American sailboat manufacturer

Coronado Yachts was an American sailboat manufacturer located in Southern California, which produced several popular lines in the 1960s and early 1970s.

==History==

Frank W. Butler's initial intent was not to produce and sell boats, but rather to have one built. Prior to venturing into the boat business Frank was a successful business man running a machine shop.

In 1961, Butler took over the building of his own boat when boat builder ran out of funds and borrowed money from Butler; the builder was not able to repay the debt. Instead he gave Butler the tooling to continue building the boat. Butler later gained full control of the company, renaming it Wesco Marine and later Coronado Yachts. Many Early Coronado twenty fives have the Wesco Marine nameplate on their transom.

Among the first models built by Coronado were the Victory '21 and the Super Satellite. Production for the Coronado '25 began in 1964. It was the first boat with a one piece interior, making the boat stronger, lighter, and less expensive than previous models.

In 1968, Butler sold Coronado to Whittaker which already owned Columbia Yachts which was purchased from Dick Valdes in 1967. They also had acquired several power boat manufacturers. In 1969, the nameplates showed Coronado Yachts as a division of the Whittaker Corp. Whittaker also produced some other interesting marine related products such a life pods used for emergency evac. on offshore oil rigs. The Coronado's were originally produced only in the plant in Costa Mesa, CA, but eventually larger boats were built in Virginia.

By 1969, the Coronado 27 and 30 foot models were being produced. Butler remained with Whitaker for only one year then left due to disagreements with management at Whitaker over the production of a trailerable 22 foot boat with a movable keel. Butler went on to found Catalina Yachts, currently the largest sailboat manufacturer in the world, with his first product being the trailerable 22 foot boat with a movable keel.

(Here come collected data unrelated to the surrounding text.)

Lemma empty_rest r : Reader.empty r = true <-> Reader.rest r = [].
Proof.
  unfold Reader.empty, Reader.position, Reader.size, Reader.data. rewrite Z.eqb_eq, len_app. split.
  - intros H. apply len_0. lia.
  - intros ->. rewrite len_nil. lia.
Qed.

Lemma buffers_byte b B x xs : buffers b B -> len B <= 56 -> Reader.rest (BitReader.r_ b) = x :: xs ->
  forall r, Reader.rest r = xs ->
  buffers (BitReader.mk r (Z.lor (BitReader.acc_ b) (wrap 64 (Z.shiftl (u8_of x) (56 - BitReader.buffered_ b))))
    (BitReader.buffered_ b + 8) (BitReader.remaining_ b)) (B ++ bits 8 (u8_of x)).
Proof.
  intros [C F A] L Hr r Hxs. pose proof (len_nonneg B). pose proof (u8_of_range x) as Hx.
  split; cbn [BitReader.buffered_ BitReader.acc_].
  - rewrite C, len_app, len_bits. lia.
  - rewrite len_app, len_bits. lia.
  - rewrite val_app, len_app, !len_bits, val_bits_small by (change (2 ^ Z.of_nat 8) with 256; lia).
    change (Z.of_nat 8) with 8. rewrite C, A. unfold wrap. rewrite Z.shiftl_mul_pow2 by lia.
    assert (u8_of x * 2 ^ (56 - len B) < 2 ^ (64 - len B)) as Hlt.
    { replace (64 - len B) with (8 + (56 - len B)) by lia. rewrite Z.pow_add_r by lia. change (2 ^ 8) with 256.
      apply Z.mul_lt_mono_pos_r; [apply Z.pow_pos_nonneg; lia|lia]. }
    assert (2 ^ (64 - len B) <= 2 ^ 64) as Hle by (apply Z.pow_le_mono_r; lia).
    assert (0 <= u8_of x * 2 ^ (56 - len B)) as H0 by (apply Z.mul_nonneg_nonneg; [lia|apply Z.pow_nonneg; lia]).
    rewrite Z.mod_small by lia. rewrite <- (Z.shiftl_mul_pow2 (val B)) by lia. rewrite lor_disjoint by lia.
    replace (64 - (len B + 8)) with (56 - len B) by lia.
    replace (64 - len B) with (8 + (56 - len B)) by lia. rewrite Z.pow_add_r by lia. lia.
Qed.

Lemma fetch_ready fuel count : forall b s n, holds b s n -> 0 <= count <= 32 -> (length (Reader.rest (BitReader.r_ b)) <= fuel)%nat ->
  holds (BitReader.fetch fuel count b) s n /\ ready count (BitReader.fetch fuel count b).
Proof.
  unfold ready. induction fuel as [|fuel IH]; intros b s n H Hc Hf; cbn [BitReader.fetch].
  { split; [done|]. right. destruct (Reader.rest _); [done|cbn in Hf; lia]. }
  destruct (Z.ltb_spec (BitReader.buffered_ b) count) as [Hlt|Hge]; cbn [andb]; [|by auto].
  destruct (Reader.empty (BitReader.r_ b)) eqn:E; cbn [negb]; [split; [done|right; by apply empty_rest]|].
  destruct (Reader.rest (BitReader.r_ b)) as [|x xs] eqn:Hr; [apply empty_rest in Hr; congruence|].
  rewrite (read_u8 _ _ _ Hr). apply IH; [|done|cbn in *; lia].
  destruct H as (B & HB & Hs & Hn & Hl). exists (B ++ bits 8 (u8_of x)). split_and!; [| |done|lia..].
  - eapply buffers_byte; [exact HB|rewrite <- (buf_count _ _ HB); lia|exact Hr|done].
  - rewrite Hs, Hr, bytes_bits_cons. cbn. by rewrite <- app_assoc.
Qed.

Dick Valdes left Whittaker in 1972. Eventually many of the Coronado boats became cross branding of the Columbia models. Whitaker continued the Coronado line until 1974 producing the Coronado 34 and center cockpit Coronado 35. By 1979 Whittaker sold Columbia and the brand was defunct by the mid-1980s.

Wesco Marine still exists, owned by Frank Butler, and is a supplier for Catalina Yachts.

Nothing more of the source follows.